Thermally induced spin transition in Fe(pyrazine)[Fe(CN)5NO]

Transition metal nitroprussides form a family of coordination polymers with interesting physical properties. From their three-dimensional (3D) phases, by inducing rupture of the axial T–NC bond through organic molecules (L) with a high ability to form a T–L coordination bond, pillared transition metal nitroprussides can be obtained. For monodentate molecules, for example, pyridine and its derivatives, the pillars are formed in the interlayer region by pairs of molecules coupled through their dipole moments, and the resulting solid has a two-dimensional (2D) structure with T(L)2[Fe(CN)5NO] as the formula unit. In this contribution, we report the use of a bidentate molecule, pyrazine, to obtain pillared ferrous nitroprusside.
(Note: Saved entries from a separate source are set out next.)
(* ===== verification/Certificates.v ===== *)
(** * Mutual TLS (pkg/certificates/certificates.go)

    Loading a key pair and a certificate authority into a TLS configuration.
    The file system, key pairs and PEM parsing are parameters; [filepath.Clean]
    is modelled. *)

From S2P Require Import Prelude GoStrings GoErrors Prog.

(** ** filepath.Clean *)

(** The elements between separators. *)
Fixpoint splitPath (b : bytes) : list bytes :=
  match b with
  | [] => [[]]
  | c :: b' =>
      if ascii_eqb c "/" then [] :: splitPath b'
      else match splitPath b' with e :: es => (c :: e) :: es | [] => [[c]] end
  end.

(** One element after the elements kept so far, last first. *)
Definition cleanStep (rooted : bool) (kept : list bytes) (e : bytes) : list bytes :=
  if bool_decide (e = [] \/ e = s2b ".") then kept
  else if bool_decide (e = s2b "..") then
    match kept with
    | [] => if rooted then [] else [e]
    | k :: kept' => if bool_decide (k = s2b "..") then e :: kept else kept'
    end
  else e :: kept.

Fixpoint joinPath (es : list bytes) : bytes :=
  match es with
  | [] => []
  | [e] => e
  | e :: es' => e ++ s2b "/" ++ joinPath es'
  end.

Definition Clean (path : string) : string :=
  let b := s2b path in
  let rooted := bool_decide (head b = Some "/"%char) in
  let es := reverse (foldl (cleanStep rooted) [] (splitPath b)) in
  let out := (if rooted then s2b "/" else []) ++ joinPath es in
  if decide (out = []) then "." else b2s out.

Example clean1 : Clean "/etc//tls/./x/../ca.crt" = "/etc/tls/ca.crt".
Proof. vm_compute. reflexivity. Qed.
Example clean2 : Clean "../../a/.." = "../..".
Proof. vm_compute. reflexivity. Qed.
Example clean3 : Clean "/.." = "/" /\ Clean "" = "." /\ Clean "a/" = "a".
Proof. vm_compute. done. Qed.

(** ** The configuration *)

Section mtls.
Context {Certificate CertPool : Type}.

(** [tls.LoadX509KeyPair], [os.ReadFile]; [AppendCertsFromPEM] on a new pool
    gives nothing when no certificate is found. *)
Context (LoadX509KeyPair : string -> string -> Certificate + error) (ReadFile : string -> bytes + error)
  (AppendCertsFromPEM : bytes -> option CertPool).

Inductive ClientAuthType := NoClientCert | RequestClientCert | RequireAnyClientCert | VerifyClientCertIfGiven | RequireAndVerifyClientCert.

Definition VersionTLS12 : N := 0x0303.

Record Config := MkConfig {
  MinVersion : N;
  Certificates : list Certificate;
  ClientCAs : option CertPool;
  ClientAuth : ClientAuthType;
  RootCAs : option CertPool
}.

Definition LoadMTLSConfig (caPath certPath keyPath : string) (isServer : bool) : Config + error :=
  let tlsCertFilePath := Clean certPath in
  let tlsKeyFilePath := Clean keyPath in
  match LoadX509KeyPair tlsCertFilePath tlsKeyFilePath with
  | inr err => inr (wrapError "cannot load certificate" err)
  | inl certificate =>
      let caCertFilePath := Clean caPath in
      match ReadFile caCertFilePath with
      | inr err => inr (wrapError "cannot load CA certificate" err)
      | inl ca =>
          match AppendCertsFromPEM ca with
          | None => inr (errorString "invalid CA certificate")
          | Some pool =>
              inl (if isServer then MkConfig VersionTLS12 [certificate] (Some pool) RequireAndVerifyClientCert None
                   else MkConfig VersionTLS12 [certificate] None NoClientCert (Some pool))
          end
      end
  end.

(** Who is authenticated by a configuration, against which pool: a server
    checks its clients when it requires and verifies their certificates, and a
    client checks the server against its roots, or the system's. *)
Definition authenticatesPeer (isServer : bool) (c : Config) (pool : CertPool) : Prop :=
  if isServer then ClientAuth c = RequireAndVerifyClientCert /\ ClientCAs c = Some pool else RootCAs c = Some pool.

(** A configuration is loaded exactly when the key pair and the authority
    can be loaded, and then either side presents the certificate, refuses
    versions of TLS before 1.2, and authenticates its peer against exactly the
    authority of the file; never against none. *)
Theorem mtls_authenticates (caPath certPath keyPath : string) (isServer : bool) (c : Config) :
  LoadMTLSConfig caPath certPath keyPath isServer = inl c <->
  exists cert ca pool, LoadX509KeyPair (Clean certPath) (Clean keyPath) = inl cert /\ ReadFile (Clean caPath) = inl ca /\
    AppendCertsFromPEM ca = Some pool /\ authenticatesPeer isServer c pool /\
    Certificates c = [cert] /\ MinVersion c = VersionTLS12 /\
    (if isServer then RootCAs c = None else ClientCAs c = None /\ ClientAuth c = NoClientCert).
Proof.
  unfold LoadMTLSConfig, authenticatesPeer. destruct c as [v cs cca auth root]. simpl.
  destruct (LoadX509KeyPair _ _) as [cert|e]; [|naive_solver]. destruct (ReadFile _) as [ca|e]; [|naive_solver].
  destruct (AppendCertsFromPEM ca) as [pool|] eqn:Hp; [|naive_solver]. destruct isServer; naive_solver.
Qed.

End mtls.
(** ** Properties *)

(** The objects Crossplane's fields live in are missing or objects. *)
Definition wellformed c : Prop :=
  match Schema c with
  | SchemaModern => open_at (Object c) ["spec"; "crossplane"; ""] /\ open_at (Object c) ["status"; "crossplane"; "connectionDetails"; ""]
  | SchemaLegacy => open_at (Object c) ["spec"; ""] /\ open_at (Object c) ["status"; "connectionDetails"; ""]
  end.

Lemma schema_fields c (modern legacy : string) (fs gs : list string) :
  fields modern fs -> fields legacy gs ->
  (match Schema c with SchemaModern => open_at (Object c) fs | SchemaLegacy => open_at (Object c) gs end) ->
  exists hs, fields (schemaPath c modern legacy) hs /\ open_at (Object c) hs.
Proof. unfold schemaPath. destruct (Schema c); eauto. Qed.

Lemma schemaPath_setObject c (o : Content) (modern legacy : string) :
  schemaPath (setObject o c) modern legacy = schemaPath c modern legacy.
Proof. done. Qed.

(** Every getter returns what its setter was given, in both schemas, where the
    value survives its JSON encoding; a modern resource has no claim and no
    connection secret, and setting them changes nothing.  Conditions are merged
    into those that are there, and the types of claim conditions are added. *)
Definition settersEffective c : Prop :=
  (forall x, transparent x -> GetCompositionSelector (SetCompositionSelector (Some x) c) = Some x) /\
  (forall x, transparent x -> GetCompositionReference (SetCompositionReference (Some x) c) = Some x) /\
  (forall x, transparent x -> GetCompositionRevisionReference (SetCompositionRevisionReference (Some x) c) = Some x) /\
  (forall x, transparent x -> GetCompositionRevisionSelector (SetCompositionRevisionSelector (Some x) c) = Some x) /\
  (forall x, toValidJSON x = inl (AString x) -> GetCompositionUpdatePolicy (SetCompositionUpdatePolicy (Some x) c) = Some x) /\
  (forall x, transparent x -> GetConnectionDetailsLastPublishedTime (SetConnectionDetailsLastPublishedTime (Some x) c) = Some x) /\
  (forall x, transparent (filter (fun ref => RefString ref <> RefString emptyRef) x) ->
     GetResourceReferences (SetResourceReferences x c) = filter (fun ref => RefString ref <> RefString emptyRef) x) /\
  (forall g j, toValidJSON g = inl j ->
     GetValue (Pave (Some (Object (SetObservedGeneration g c))) []) "status.observedGeneration" = inl j) /\
  (forall conditions j, toValidJSON (SetConditions conditions (compositeGetConditions c)) = inl j ->
     GetValue (Pave (Some (Object (compositeSetConditions conditions c))) []) "status.conditions" = inl j) /\
  match Schema c with
  | SchemaLegacy =>
      (forall x, transparent x -> GetClaimReference (SetClaimReference (Some x) c) = Some x) /\
      (forall x, transparent x -> GetWriteConnectionSecretToReference (SetWriteConnectionSecretToReference (Some x) c) = Some x) /\
      (forall types ts, addTypes (GetClaimConditionTypes c) (list_to_set (GetClaimConditionTypes c)) types = inl ts -> transparent ts ->
         GetClaimConditionTypes (SetClaimConditionTypes types c).1 = ts /\ (SetClaimConditionTypes types c).2 = None)
  | SchemaModern =>
      (forall x, SetClaimReference x c = c) /\ (forall x, SetWriteConnectionSecretToReference x c = c) /\
      (forall x, SetClaimConditionTypes x c = (c, None)) /\
      GetClaimReference c = None /\ GetWriteConnectionSecretToReference c = None /\ GetClaimConditionTypes c = []
  end.

Lemma wellformed_status c (f : string) : wellformed c -> open_at (Object c) ["status"; f].
Proof. unfold wellformed. destruct (Schema c); intros [_ H]; cbn in H |- *; by destruct (Object c !! "status") as [[]|]. Qed.

(** On a composite resource whose Crossplane objects are not something else,
    every setter takes effect. *)
Theorem composite_roundtrip c : wellformed c -> settersEffective c.
Proof.
  intros Hw. pose proof (fun f => wellformed_status c f Hw) as Hst. unfold wellformed in Hw.
  assert (forall modern legacy fs gs, fields modern fs -> fields legacy gs ->
    (match Schema c with SchemaModern => open_at (Object c) fs | SchemaLegacy => open_at (Object c) gs end) ->
    forall T (J : Json T) (x : T), transparent x ->
    getAt (setAt (Object c) (schemaPath c modern legacy) (Some x)) (schemaPath c modern legacy) = Some x) as Hrt.
  { intros modern legacy fs gs H1 H2 H3 T J x Hx. destruct (schema_fields c modern legacy fs gs H1 H2 H3) as (hs & Hf & Ho).
    by eapply getAt_setAt. }
  assert (match Schema c with SchemaModern => open_at (Object c) ["spec"; "crossplane"; ""] | SchemaLegacy => open_at (Object c) ["spec"; ""] end) as Hs.
  { by destruct (Schema c), Hw. }
  split_and!.
  1-4: intros x Hx; eapply (Hrt _ _ ["spec"; "crossplane"; _] ["spec"; _]); [done|done|exact Hs|exact Hx].
  - intros x Hx. destruct (schema_fields c "spec.crossplane.compositionUpdatePolicy" "spec.compositionUpdatePolicy"
      ["spec"; "crossplane"; "compositionUpdatePolicy"] ["spec"; "compositionUpdatePolicy"]) as (hs & Hf & Ho); [done|done|exact Hs|].
    unfold GetCompositionUpdatePolicy, SetCompositionUpdatePolicy, getStringAt, GetString. cbn [Object setObject].
    assert (toValidJSON (Some x) = inl (AString x)) as Hx' by exact Hx.
    rewrite schemaPath_setObject. by rewrite (setAt_get _ _ hs (Some x) (AString x) Hf Ho Hx').
  - intros x Hx. eapply (Hrt _ _ ["status"; "crossplane"; "connectionDetails"; _] ["status"; "connectionDetails"; _]); [done|done| |done].
    by destruct (Schema c), Hw.
  - intros x Hx. destruct (schema_fields c "spec.crossplane.resourceRefs" "spec.resourceRefs"
      ["spec"; "crossplane"; "resourceRefs"] ["spec"; "resourceRefs"]) as (hs & Hf & Ho); [done|done|exact Hs|].
    by eapply getIgnoring_setAt.
  - intros g j Hj. by apply (setAt_get _ _ ["status"; "observedGeneration"]).
  - intros conditions j Hj. by apply (setAt_get _ _ ["status"; "conditions"]).
  - clear Hrt Hw. destruct c as [o []]; [done|]. split_and!; [intros x Hx; eapply (getAt_setAt _ _ ["spec"; _]); done..|].
    intros types ts Hts Ht. unfold SetClaimConditionTypes. rewrite decide_False by (intros Hn; by apply Hn). rewrite Hts. split; [|done].
    by apply (getIgnoring_setAt _ _ ["status"; "claimConditionTypes"]).
Qed.

Lemma addTypes_spec (ts types : list string) (m : gset string) :
  m = list_to_set ts ->
  match addTypes ts m types with
  | inr _ => exists t, t ∈ types /\ IsSystemConditionType t = true
  | inl ts' => (forall t, t ∈ types -> IsSystemConditionType t = false) /\
      (forall t, t ∈ ts' <-> t ∈ ts \/ t ∈ types) /\ ts `prefix_of` ts' /\ (NoDup ts -> NoDup ts')
  end.
Proof.
  clear emptyRef RefString. revert ts m. induction types as [|t types IH]; intros ts m ->; cbn [addTypes].
  { split; [by intros t ?%not_elem_of_nil|]. split; [set_solver|done]. }
  destruct (IsSystemConditionType t) eqn:Ht; [exists t; by split; [left|]|].
  case_decide as Hin.
  - specialize (IH ts _ eq_refl). destruct (addTypes _ _ _) as [ts'|e].
    + destruct IH as (H1 & H2 & H3 & H4). split_and!; [|set_solver|done..]. set_solver.
    + destruct IH as (u & ? & ?). exists u. by split; [right|].
  - specialize (IH (ts ++ [t]) ({[t]} ∪ list_to_set ts) ltac:(set_solver)). destruct (addTypes _ _ _) as [ts'|e].
    + destruct IH as (H1 & H2 & H3 & H4). split_and!; [set_solver|set_solver| |].
      * etrans; [|done]. by eexists.
      * intros Hn. apply H4, NoDup_app. split_and!; [done|set_solver|apply NoDup_singleton].
    + destruct IH as (u & ? & ?). exists u. by split; [right|].
Qed.

(** Claim condition types of a legacy composite resource grow: on success
    the stored types are the old ones, in their order, and the new ones, never
    twice and never a system condition among the new ones; on an error, which
    is returned exactly when a system condition is among the new ones, nothing
    is changed. *)
Theorem claim_condition_types c (types : list string) :
  Schema c = SchemaLegacy -> open_at (Object c) ["status"; "claimConditionTypes"] -> (forall ts : list string, transparent ts) ->
  let '(c', err) := SetClaimConditionTypes types c in
  let old := GetClaimConditionTypes c in
  match err with
  | Some _ => c' = c /\ exists t, t ∈ types /\ IsSystemConditionType t = true
  | None =>
      (forall t, t ∈ types -> IsSystemConditionType t = false) /\
      (forall t, t ∈ GetClaimConditionTypes c' <-> t ∈ old \/ t ∈ types) /\
      old `prefix_of` GetClaimConditionTypes c' /\ (NoDup old -> NoDup (GetClaimConditionTypes c'))
  end.
Proof.
  intros Hs Ho Ht. unfold SetClaimConditionTypes. rewrite Hs, decide_False by (intros Hn; by apply Hn).
  pose proof (addTypes_spec (GetClaimConditionTypes c) types _ eq_refl) as Ha.
  destruct (addTypes _ _ _) as [ts|err]; [|done].
  assert (GetClaimConditionTypes (setObject (setAt (Object c) "status.claimConditionTypes" ts) c) = ts) as ->; [|done].
  unfold GetClaimConditionTypes at 1. cbn [setObject Schema Object]. rewrite Hs, decide_False by (intros Hn; by apply Hn).
  eapply (getIgnoring_setAt _ _ ["status"; "claimConditionTypes"]); [done|exact Ho|apply Ht].
Qed.

End composite.

(** ** Concrete resources *)

(** Lists of strings, encoded by a number. *)
Definition encodeStrings (ts : list string) : string := b2s (FormatUint (Npos (encode ts))).

Definition decodeStrings (b : string) : option (list string) :=
  match read_digits 0 (s2b b) with Some (Npos p) => decode p | _ => None end.

Lemma decode_encodeStrings (ts : list string) : decodeStrings (encodeStrings ts) = Some ts.
Proof.
  unfold decodeStrings, encodeStrings, FormatUint. rewrite s2b_b2s, read_digits_digits; [apply decode_encode|apply N_size_bound|done].
Qed.

(** An encoding of generic data that knows the literals and lists of strings. *)
Definition JsonDemo : Json any := {|
  Marshal v := match v with
               | AArray l => match stringElements l with Some ts => inl (encodeStrings ts) | None => inr (errorString "unsupported") end
               | _ => Marshal (Json:=JsonLiterals) v
               end;
  Unmarshal b := match decodeStrings b with
                 | Some ts => inl (AArray (AString <$> ts))
                 | None => Unmarshal (Json:=JsonLiterals) b
                 end
|}.

Definition JsonStrings : Json (list string) := {|
  Marshal ts := inl (encodeStrings ts);
  Unmarshal b := match decodeStrings b with Some ts => inl ts | None => inr (errorString "unsupported") end
|}.

Lemma stringElements_fmap (ts : list string) : stringElements (AString <$> ts) = Some ts.
Proof. induction ts as [|t ts IH]; [done|]. csimpl. by rewrite IH. Qed.

Lemma JsonStrings_transparent (ts : list string) : transparent (JA:=JsonDemo) (JT:=JsonStrings) ts.
Proof.
  exists (AArray (AString <$> ts)), (encodeStrings ts). unfold toValidJSON. cbn [Marshal Unmarshal JsonStrings JsonDemo].
  by rewrite decode_encodeStrings, stringElements_fmap.
Qed.

Definition demoTypes : Decoded (list string) := {| zero := []; partially _ := [] |}.

Definition demoComposite (s : SchemaVersion) : Composite :=
  MkComposite {["spec" := AObject {["x" := AInt 1]}]} s.

Lemma claim_condition_types_witness :
  GetClaimConditionTypes (JA:=JsonDemo) (JTs:=JsonStrings) (DTs:=demoTypes)
    (SetClaimConditionTypes (JA:=JsonDemo) (JTs:=JsonStrings) (DTs:=demoTypes) ["a"; "b"; "a"] (demoComposite SchemaLegacy)).1 = ["a"; "b"] /\
  NoDup (GetClaimConditionTypes (JA:=JsonDemo) (JTs:=JsonStrings) (DTs:=demoTypes)
    (SetClaimConditionTypes (JA:=JsonDemo) (JTs:=JsonStrings) (DTs:=demoTypes) ["a"; "b"; "a"] (demoComposite SchemaLegacy)).1).
Proof.
  split; [vm_compute; reflexivity|].
  pose proof (claim_condition_types (JA:=JsonDemo) (JTs:=JsonStrings) (DTs:=demoTypes) (demoComposite SchemaLegacy) ["a"; "b"; "a"]
    eq_refl I JsonStrings_transparent) as H.
  destruct (SetClaimConditionTypes _ _) as [c' err] eqn:E. destruct err as [e|].
  - by vm_compute in E.
  - apply H. vm_compute. constructor.
Defined.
According to the refined crystal structure, this solid has a 3D framework, which results from the pyrazine molecule (L) coordinating to two iron atoms to afford Fe(pyrazine)[Fe(CN)5NO]. This material shows spin-crossover (SCO) behavior with thermal hysteresis of about 40 K, which is associated with relatively large structural changes, for instance, a reversible variation of 12% in the unit cell volume. The thermally induced spin transition is accompanied by a notable color change of the material. The main features of this thermally activated spin transition in the material under study are discussed herein on the basis of its structural characterization at 100 and 300 K, magnetic and differential scanning calorimetry (DSC) measurements, and Raman and Mössbauer spectra for both the low- and high-spin phases. The reversibility of this thermally activated spin transition has been verified by magnetic, Mössbauer, X-ray powder diffraction (XRD), and infrared (IR) data. To the best of our knowledge, this is the first report on the preparation and characterization of Fe(pyrazine)[Fe(CN)5NO] and its thermally induced SCO behavior.